EXERCISE DATA:
(** A restart keeps what was checkpointed. The bytes of the disk file that
    answer for the content at a checkpoint are not modified by later calls
    unless a write covers them or the file is cut below them, so a sync makes
    them permanent; and whatever the disk file holds elsewhere, the file
    recovered from the checkpoint's sidecar has, at every offset untouched
    since, the content of the checkpoint. *)
Theorem checkpoint_survives_restart (base : list byte) (sf : LocalFile) (ops : list op) (m : Meta) (id : Z)
    (f : list byte) (modTime : time) (i : nat) :
  Inv base sf -> Forall (op_ok base) ops -> checkpoint_of m sf -> untouched ops i -> (i < length (content base sf))%nat ->
  Z.of_nat (length f) <= MaxInt64 ->
  (local_at sf (Z.of_nat i) -> f !! i = sf_f (run base ops sf) !! i) ->
  (local_at sf (Z.of_nat i) -> sf_f (run base ops sf) !! i = sf_f sf !! i) /\
  Inv base (recover_file id f modTime m) /\
  content base (recover_file id f modTime m) !! i = content base sf !! i.
Proof.
  intros HI Hok Hm Hu Hi Hlen Hf. destruct (run_spec base ops sf HI Hok) as (R1 & _ & R3).
  pose proof (untouched_content base ops sf i HI Hok Hu Hi) as Hc.
  assert (local_at sf (Z.of_nat i) -> sf_f (run base ops sf) !! i = sf_f sf !! i) as Hd.
  { intros Hl. rewrite (local_disk base sf), <-Hc by done. apply local_disk; [done|by apply R3|].
    apply lookup_lt_is_Some. rewrite Hc. by apply lookup_lt_is_Some. }
  split_and!; [done|by apply (recovered_inv base sf)|]. apply recovered_content; [done..|]. intros Hl. rewrite Hf, Hd by done. done.
Qed.

Lemma checkpoint_survives_restart_witness :
  content sample_base (recover_file 9 (sf_f (run sample_base sample_ops sample_file)) 50 (sf_sidecar sample_file)) !! 1%nat
  = Some Byte.x02.
Proof.
  destruct (checkpoint_survives_restart sample_base sample_file sample_ops (sf_sidecar sample_file) 9
    (sf_f (run sample_base sample_ops sample_file)) 50 1) as (_ & _ & ->).
  - apply sample_file_inv.
  - apply sample_ops_ok.
  - done.
  - unfold untouched, sample_ops. repeat (apply Forall_cons; split; [cbn; lia|]). by apply Forall_nil.
  - vm_compute. lia.
  - vm_compute. intros H; discriminate H.
  - done.
  - reflexivity.
Defined.

(** A staged replacement that reports no data change reads exactly as its
    base, so dropping it on CLOSE loses nothing. *)
Theorem unchanged_is_base (base : list byte) (sf : LocalFile) :
  Inv base sf -> Meta_BaseID (sf_meta sf) <> 0 -> DataChanged sf = false -> content base sf = base.
Proof.
  intros HI Hb. unfold DataChanged. intros Hd. apply orb_false_iff in Hd as [Hd Hs].
  apply negb_false_iff, Nat.eqb_eq, nil_length_inv in Hd. reflect_bools.
  pose proof HI as []. destruct (inv_overlay0 Hb).
  apply content_lookup_eq; [lia|]. intros i Hi. destruct (lookup_lt_is_Some_2 base i) as [b Hbi]; [lia|]. rewrite Hbi.
  destruct (decide (local_at sf (Z.of_nat i))) as [Hl|Hl].
  - rewrite content_at_local by done. destruct Hl as [?|[?|[Hc|Hc]]]; [done|lia|by rewrite Hd, covers_nil in Hc|].
    destruct (ov_hydrated0 _ Hc) as (_ & _ & _ & H4). rewrite Nat2Z.id in H4. by rewrite H4, Hbi.
  - by rewrite content_at_base, Hbi.
Qed.

Lemma unchanged_is_base_witness : content sample_base sample_file = sample_base.
Proof. apply (unchanged_is_base sample_base sample_file); [apply sample_file_inv|done|done]. Defined.

(** The data version does not count every size change. A write that
    extends the file and then fails to write its bytes has already changed the
    size: the version stays the same, and Seal accepts it as unchanged. *)
Theorem failed_write_keeps_version :
  exists (sf sf' : LocalFile),
    Write sample_file 6 [Byte.x61] 200 OsOk (WriteFailed 0) = (sf, Err ErrIO) /\
    sf_size sf <> sf_size sample_file /\ sf_dataVersion sf = sf_dataVersion sample_file /\
    Seal sf (sf_dataVersion sample_file) = (sf', true) /\ DataChanged sf <> DataChanged sample_file.
Proof. eexists _, _. split; [vm_compute; reflexivity|]. vm_compute. repeat split; congruence. Qed.
(* ===== verification/OpenState.v ===== *)
(** NFSv4.1 open state: src/go/nfsd/internal/openstate/state.go and store.go.

    The store keeps each open as a shared [State] object reached from two
    maps, by stateid and by owner and file. The model keeps the sharing: a
    heap of states, with pointers in both maps. A stateid is its 12 bytes as
    the big-endian words the code reads and writes, the epoch and the counter.
    Where Go iterates over a map, the order is an argument. *)

From Stdlib Require Import ZArith Lia.
From stdpp Require Import base numbers option strings gmap list.
From S2P Require Import Prelude.

(** * State *)

Definition StateID := (Z * Z)%type.
Definition zero_id : StateID := (0, 0).

Record OwnerKey := mkOwnerKey { ok_ClientID : Z; ok_Owner : string }.

#[export] Instance OwnerKey_eq_dec : EqDecision OwnerKey.
Proof. solve_decision. Defined.
#[export] Instance OwnerKey_countable : Countable OwnerKey.
Proof. by apply (inj_countable' (fun k => (ok_ClientID k, ok_Owner k)) (fun p => mkOwnerKey p.1 p.2)); intros []. Defined.

Definition NFS4_OK : Z := 0.
Definition NFS4ERR_INVAL : Z := 22.
Definition NFS4ERR_EXPIRED : Z := 10011.
Definition NFS4ERR_OLD_STATEID : Z := 10024.
Definition NFS4ERR_BAD_STATEID : Z := 10025.
Definition OPEN4_SHARE_ACCESS_WRITE : Z := 2.

Record State := mkState {
  st_ID : StateID;
  st_FileID : Z;
  st_DataID : Z;
  st_Owner : OwnerKey;
  st_Access : Z;
  st_modes : Z;
  st_denyModes : Z;
  st_Generation : Z;
  st_Recovered : bool;
  st_closing : bool;
  st_learnGeneration : bool;
  st_seq : Z }.

Record Grant := mkGrant { g_Access : Z; g_Deny : Z }.

Definition Writes (s : State) : bool := negb (Z.land (st_Access s) OPEN4_SHARE_ACCESS_WRITE =? 0).

(** The bit of a share value in a uint8 set: a shift from 8 on gives none. *)
Definition mode_bit (v : Z) : Z := wrap8 (Z.shiftl 1 v).

(** The union of the values of [set] that lie inside [within]. *)
Definition union_within (set within : Z) : Z :=
  fold_left (fun u v => if negb (Z.land set (Z.shiftl 1 v) =? 0) && (Z.ldiff v within =? 0) then Z.lor u v else u)
    [0; 1; 2; 3] 0.

#[global] Arguments mode_bit : simpl never.
#[global] Arguments union_within : simpl never.

Definition DowngradeStatus (s : State) (g : Grant) (recovered : bool) : Z :=
  if negb (Z.ldiff (g_Access g) (st_Access s) =? 0) || negb (Z.ldiff (g_Deny g) (union_within (st_denyModes s) 3) =? 0)
  then NFS4ERR_INVAL
  else if recovered then NFS4_OK
  else if negb (union_within (st_modes s) (g_Access g) =? g_Access g) || negb (union_within (st_denyModes s) (g_Deny g) =? g_Deny g)
  then NFS4ERR_INVAL
  else NFS4_OK.

(** The values of [set] outside [within] dropped. *)
Definition narrow_set (set within : Z) : Z :=
  fold_left (fun m v => if negb (Z.ldiff v within =? 0) then Z.ldiff m (Z.shiftl 1 v) else m) [0; 1; 2; 3] set.

#[global] Arguments narrow_set : simpl never.

Definition narrowLocked (g : Grant) (s : State) : State :=
  mkState (st_ID s) (st_FileID s) (st_DataID s) (st_Owner s) (g_Access g)
    (Z.lor (narrow_set (st_modes s) (g_Access g)) (mode_bit (g_Access g)))
    (Z.lor (narrow_set (st_denyModes s) (g_Deny g)) (mode_bit (g_Deny g)))
    (st_Generation s) (st_Recovered s) (st_closing s) (st_learnGeneration s) (st_seq s).

Definition NextGeneration (generation : Z) : Z :=
  let generation := wrap32 (generation + 1) in
  if generation =? 0 then 1 else generation.

#[global] Arguments NextGeneration : simpl never.

Definition learnGenerationLocked (generation : Z) (s : State) : State :=
  if st_learnGeneration s && negb (generation =? 0) then
    mkState (st_ID s) (st_FileID s) (st_DataID s) (st_Owner s) (st_Access s) (st_modes s) (st_denyModes s)
      generation (st_Recovered s) (st_closing s) false (st_seq s)
  else s.

Definition set_DataID (dataID : Z) (s : State) : State :=
  mkState (st_ID s) (st_FileID s) dataID (st_Owner s) (st_Access s) (st_modes s) (st_denyModes s)
    (st_Generation s) (st_Recovered s) (st_closing s) (st_learnGeneration s) (st_seq s).

Definition set_Generation (generation : Z) (s : State) : State :=
  mkState (st_ID s) (st_FileID s) (st_DataID s) (st_Owner s) (st_Access s) (st_modes s) (st_denyModes s)
    generation (st_Recovered s) (st_closing s) (st_learnGeneration s) (st_seq s).
(* ===== verification/KeyedLock.v ===== *)
(** A mutex per key: src/go/nfsd/internal/keyedlock/locker.go.

    The entries are shared objects with a reference count. Each critical
    section of the locker's own mutex ([ref], [unref]) and each operation on an
    entry's mutex is one step of a thread, so that any interleaving of Lock,
    TryLock and unlock calls is a sequence of steps. *)

From Stdlib Require Import ZArith Lia.
From stdpp Require Import base numbers option gmap list.
From S2P Require Import Prelude Counting.

Section keyedlock.
Context {K : Type} `{Countable K}.

(** * The locker *)

Record lockEntry := mkEntry { le_locked : bool; le_refs : Z }.

(** [entries] holds pointers into [heap]. *)
Record Locker := mkLocker {
  lk_entries : gmap K nat;
  lk_heap : gmap nat lockEntry;
  lk_fresh : nat }.

Definition set_entry (e : nat) (x : lockEntry) (l : Locker) : Locker :=
  mkLocker (lk_entries l) (<[e := x]> (lk_heap l)) (lk_fresh l).

Definition ref (key : K) (l : Locker) : Locker * nat :=
  let '(l, e) :=
    match lk_entries l !! key with
    | Some e => (l, e)
    | None =>
        (mkLocker (<[key := lk_fresh l]> (lk_entries l)) (<[lk_fresh l := mkEntry false 0]> (lk_heap l)) (S (lk_fresh l)), lk_fresh l)
    end in
  match lk_heap l !! e with
  | Some x => (set_entry e (mkEntry (le_locked x) (le_refs x + 1)) l, e)
  | None => (l, e)
  end.

Definition unref (key : K) (e : nat) (l : Locker) : Locker :=
  match lk_heap l !! e with
  | Some x =>
      let l := set_entry e (mkEntry (le_locked x) (le_refs x - 1)) l in
      if le_refs x - 1 =? 0 then mkLocker (delete key (lk_entries l)) (lk_heap l) (lk_fresh l) else l
  | None => l
  end.

(** * Threads *)

(** Where a thread is in a call: it has the entry's reference and waits for
    its mutex or tries it, it holds the mutex, it has released the mutex, or
    its try failed; in the last two it still has to drop the reference. *)
Inductive pc :=
| Waiting (key : K) (e : nat) (try : bool)
| Holding (key : K) (e : nat)
| Releasing (key : K) (e : nat).

Definition pc_key (p : pc) : K := match p with Waiting k _ _ | Holding k _ | Releasing k _ => k end.
Definition pc_entry (p : pc) : nat := match p with Waiting _ e _ | Holding _ e | Releasing _ e => e end.
Definition holds (p : pc) : bool := match p with Holding _ _ => true | _ => false end.

(** A thread that is in no call has no entry in the map. *)
Record world := mkWorld { w_lock : Locker; w_threads : gmap nat pc }.

Inductive step : world -> world -> Prop :=
| step_ref l ts t key try l' e :
    ts !! t = None -> ref key l = (l', e) ->
    step (mkWorld l ts) (mkWorld l' (<[t := Waiting key e try]> ts))
| step_acquire l ts t key e try x :
    ts !! t = Some (Waiting key e try) -> lk_heap l !! e = Some x -> le_locked x = false ->
    step (mkWorld l ts) (mkWorld (set_entry e (mkEntry true (le_refs x)) l) (<[t := Holding key e]> ts))
| step_try_fails l ts t key e x :
    ts !! t = Some (Waiting key e true) -> lk_heap l !! e = Some x -> le_locked x = true ->
    step (mkWorld l ts) (mkWorld l (<[t := Releasing key e]> ts))
| step_unlock l ts t key e x :
    ts !! t = Some (Holding key e) -> lk_heap l !! e = Some x ->
    step (mkWorld l ts) (mkWorld (set_entry e (mkEntry false (le_refs x)) l) (<[t := Releasing key e]> ts))
| step_unref l ts t key e :
    ts !! t = Some (Releasing key e) ->
    step (mkWorld l ts) (mkWorld (unref key e l) (delete t ts)).

Definition initial : world := mkWorld (mkLocker ∅ ∅ 0) ∅.

(** * Invariant *)

Definition uses (e : nat) (p : pc) : bool := bool_decide (pc_entry p = e).
Definition holds_entry (e : nat) (p : pc) : bool := holds p && uses e p.

Record Inv (w : world) : Prop := {
  inv_thread : forall t p, w_threads w !! t = Some p -> lk_entries (w_lock w) !! pc_key p = Some (pc_entry p);
  inv_entry : forall key e, lk_entries (w_lock w) !! key = Some e ->
    exists x, lk_heap (w_lock w) !! e = Some x /\ (0 < le_refs x) /\ le_refs x = Z.of_nat (count (uses e) (w_threads w)) /\
      count (holds_entry e) (w_threads w) = if le_locked x then 1%nat else 0%nat;
  inv_distinct : forall key key' e, lk_entries (w_lock w) !! key = Some e -> lk_entries (w_lock w) !! key' = Some e -> key = key';
  inv_fresh : forall e, is_Some (lk_heap (w_lock w) !! e) -> (e < lk_fresh (w_lock w))%nat }.

Lemma uses_refl p : uses (pc_entry p) p = true.
Proof. unfold uses. by rewrite bool_decide_eq_true_2. Qed.
Lemma uses_other e p : e <> pc_entry p -> uses e p = false /\ holds_entry e p = false.
Proof. intros Hne. unfold holds_entry, uses. rewrite bool_decide_eq_false_2 by done. by rewrite andb_false_r. Qed.
Lemma holds_entry_refl p : holds_entry (pc_entry p) p = holds p.
Proof. unfold holds_entry. by rewrite uses_refl, andb_true_r. Qed.

(** ** A thread moves on inside its call *)

(** Thread [t] goes from [p] to [p'] on the same entry, whose mutex becomes
    [locked]: the counts of the entry change by the thread alone. *)
Lemma move_inv l ts t p p' x locked :
  Inv (mkWorld l ts) -> ts !! t = Some p -> pc_key p' = pc_key p -> pc_entry p' = pc_entry p ->
  lk_heap l !! pc_entry p = Some x ->
  (bit (le_locked x) + bit (holds p') = bit locked + bit (holds p))%nat ->
  Inv (mkWorld (set_entry (pc_entry p) (mkEntry locked (le_refs x)) l) (<[t := p']> ts)).
Proof.
  intros [It Ie Id If] Ht Hk He Hx Hbits. cbn in *. constructor; cbn.
  - intros t' q. destruct (decide (t' = t)) as [->|Hne].
    + rewrite lookup_insert_eq. intros [= <-]. rewrite Hk, He. by apply (It t).
    + rewrite lookup_insert_ne by done. apply It.
  - intros key e He'. destruct (Ie key e He') as (y & Y1 & Y2 & Y3 & Y4).
    rewrite !count_insert. rewrite (count_delete (uses e) ts t p Ht) in Y3. rewrite (count_delete (holds_entry e) ts t p Ht) in Y4.
    destruct (decide (e = pc_entry p)) as [->|Hne].
    + rewrite Hx in Y1. injection Y1 as <-. exists (mkEntry locked (le_refs x)). rewrite lookup_insert_eq. cbn.
      rewrite uses_refl in Y3. rewrite <-He, uses_refl, holds_entry_refl, He. rewrite holds_entry_refl in Y4.
      destruct (le_locked x), locked, (holds p), (holds p'); cbn in *; split_and!; done || lia.
    + destruct (uses_other e p Hne) as [U1 U2]. rewrite U1 in Y3. rewrite U2 in Y4.
      rewrite <-He in Hne. destruct (uses_other e p' Hne) as [U3 U4]. rewrite U3, U4.
      exists y. rewrite lookup_insert_ne by congruence. done.
  - apply Id.
  - intros e. destruct (decide (e = pc_entry p)) as [->|Hne].
    + intros _. apply If. by rewrite Hx.
    + rewrite lookup_insert_ne by done. apply If.
Qed.

Lemma ref_inv l ts t key try l' e :
  Inv (mkWorld l ts) -> ts !! t = None -> ref key l = (l', e) -> Inv (mkWorld l' (<[t := Waiting key e try]> ts)).
Proof.
  intros [It Ie Id If] Ht. cbn in *. unfold ref.
  assert (forall l1 e1 x, (forall k e0, lk_entries l1 !! k = Some e0 -> exists y, lk_heap l1 !! e0 = Some y /\
       (e0 = e1 -> y = x) /\ (e0 <> e1 -> 0 < le_refs y) /\ le_refs y = Z.of_nat (count (uses e0) ts) /\
       count (holds_entry e0) ts = bit (le_locked y)) ->
     lk_entries l1 !! key = Some e1 -> lk_heap l1 !! e1 = Some x -> 0 <= le_refs x ->
     (forall t' p, ts !! t' = Some p -> lk_entries l1 !! pc_key p = Some (pc_entry p)) ->
     (forall k k' e0, lk_entries l1 !! k = Some e0 -> lk_entries l1 !! k' = Some e0 -> k = k') ->
     (forall e0, is_Some (lk_heap l1 !! e0) -> (e0 < lk_fresh l1)%nat) ->
     Inv (mkWorld (set_entry e1 (mkEntry (le_locked x) (le_refs x + 1)) l1) (<[t := Waiting key e1 try]> ts))) as Hgen.
  { intros l1 e1 x G1 G2 G3 G4 G5 G6 G7. constructor; cbn; [..|done|].
    - intros t' q. destruct (decide (t' = t)) as [->|Hne].
      + rewrite lookup_insert_eq. by intros [= <-].
      + rewrite lookup_insert_ne by done. apply G5.
    - intros k e0 Hk. destruct (G1 k e0 Hk) as (y & Y1 & Y2 & Y3 & Y4 & Y5).
      rewrite !count_insert, !count_absent by done. destruct (decide (e0 = e1)) as [->|Hne].
      + rewrite (Y2 eq_refl) in *. exists (mkEntry (le_locked x) (le_refs x + 1)). rewrite lookup_insert_eq. cbn.
        change e1 with (pc_entry (Waiting key e1 try)) at 1. rewrite uses_refl.
        unfold holds_entry at 1. cbn. split_and!; done || lia.
      + destruct (uses_other e0 (Waiting key e1 try) Hne) as [-> ->]. exists y. rewrite lookup_insert_ne by done.
        split_and!; try done. by apply Y3.
    - intros e0. destruct (decide (e0 = e1)) as [->|Hne]; [intros _; apply G7; by rewrite G3|].
      rewrite lookup_insert_ne by done. apply G7. }
  destruct (lk_entries l !! key) as [e1|] eqn:Ek.
  - destruct (Ie key e1 Ek) as (x & X1 & X2 & X3 & X4). rewrite X1. intros [= <- <-]. apply Hgen; try done; [|lia].
    intros k e0 Hk. destruct (Ie k e0 Hk) as (y & Y1 & Y2 & Y3 & Y4). exists y. split_and!; try done. intros ->. congruence.
  - cbn. rewrite lookup_insert_eq. intros [= <- <-].
    assert (lk_heap l !! lk_fresh l = None) as Hf.
    { destruct (lk_heap l !! lk_fresh l) eqn:E; [|done]. specialize (If _ (ex_intro _ _ E)). lia. }
    assert (forall k e0, lk_entries l !! k = Some e0 -> e0 <> lk_fresh l) as Hne.
    { intros k e0 Hk ->. destruct (Ie k _ Hk) as (y & Y1 & _). congruence. }
    apply (Hgen (mkLocker (<[key := lk_fresh l]> (lk_entries l)) (<[lk_fresh l := mkEntry false 0]> (lk_heap l)) (S (lk_fresh l))) (lk_fresh l) (mkEntry false 0)); cbn.
    + intros k e0. destruct (decide (k = key)) as [->|Hnk].
      * rewrite lookup_insert_eq. intros [= <-]. exists (mkEntry false 0). rewrite lookup_insert_eq.
        assert (forall t' p, ts !! t' = Some p -> uses (lk_fresh l) p = false /\ holds_entry (lk_fresh l) p = false) as Hnu.
        { intros t' p Hp. apply uses_other. intros Heq. apply (Hne _ _ (It t' p Hp)). done. }
        split_and!; try done.
        -- rewrite count_none; [done|]. intros t' p Hp. by apply (Hnu t').
        -- apply count_none. intros t' p Hp. by apply (Hnu t').
      * rewrite lookup_insert_ne by done. intros Hk. destruct (Ie k e0 Hk) as (y & Y1 & Y2 & Y3 & Y4). exists y.
        rewrite lookup_insert_ne by (intros Heq; by apply (Hne k e0 Hk)). split_and!; try done. intros ->. by destruct (Hne k _ Hk).
    + by rewrite lookup_insert_eq.
    + by rewrite lookup_insert_eq.
    + done.
    + intros t' p Hp. rewrite lookup_insert_ne; [by apply (It t')|]. intros Hkk. pose proof (It t' p Hp) as Hx.
      rewrite <-Hkk in Hx. congruence.
    + intros k k' e0. destruct (decide (k = key)) as [->|N1], (decide (k' = key)) as [->|N2];
        rewrite ?lookup_insert_eq, ?lookup_insert_ne by done; [done|..|apply Id].
      * intros [= <-] Hk. by destruct (Hne k' _ Hk).
      * intros Hk [= <-]. by destruct (Hne k _ Hk).
    + intros e0. destruct (decide (e0 = lk_fresh l)) as [->|N1]; [lia|].
      rewrite lookup_insert_ne by done. intros He. specialize (If _ He). lia.
Qed.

PROBLEM: From the material above, set down exactly the lines starting at the one with "entry's mutex is" and ending at the one with "l)), lk_fresh l)", end lines included.

EXERCISE SOLUTION:
    entry's mutex is one step of a thread, so that any interleaving of Lock,
    TryLock and unlock calls is a sequence of steps. *)

From Stdlib Require Import ZArith Lia.
From stdpp Require Import base numbers option gmap list.
From S2P Require Import Prelude Counting.

Section keyedlock.
Context {K : Type} `{Countable K}.

(** * The locker *)

Record lockEntry := mkEntry { le_locked : bool; le_refs : Z }.

(** [entries] holds pointers into [heap]. *)
Record Locker := mkLocker {
  lk_entries : gmap K nat;
  lk_heap : gmap nat lockEntry;
  lk_fresh : nat }.

Definition set_entry (e : nat) (x : lockEntry) (l : Locker) : Locker :=
  mkLocker (lk_entries l) (<[e := x]> (lk_heap l)) (lk_fresh l).

Definition ref (key : K) (l : Locker) : Locker * nat :=
  let '(l, e) :=
    match lk_entries l !! key with
    | Some e => (l, e)
    | None =>
        (mkLocker (<[key := lk_fresh l]> (lk_entries l)) (<[lk_fresh l := mkEntry false 0]> (lk_heap l)) (S (lk_fresh l)), lk_fresh l)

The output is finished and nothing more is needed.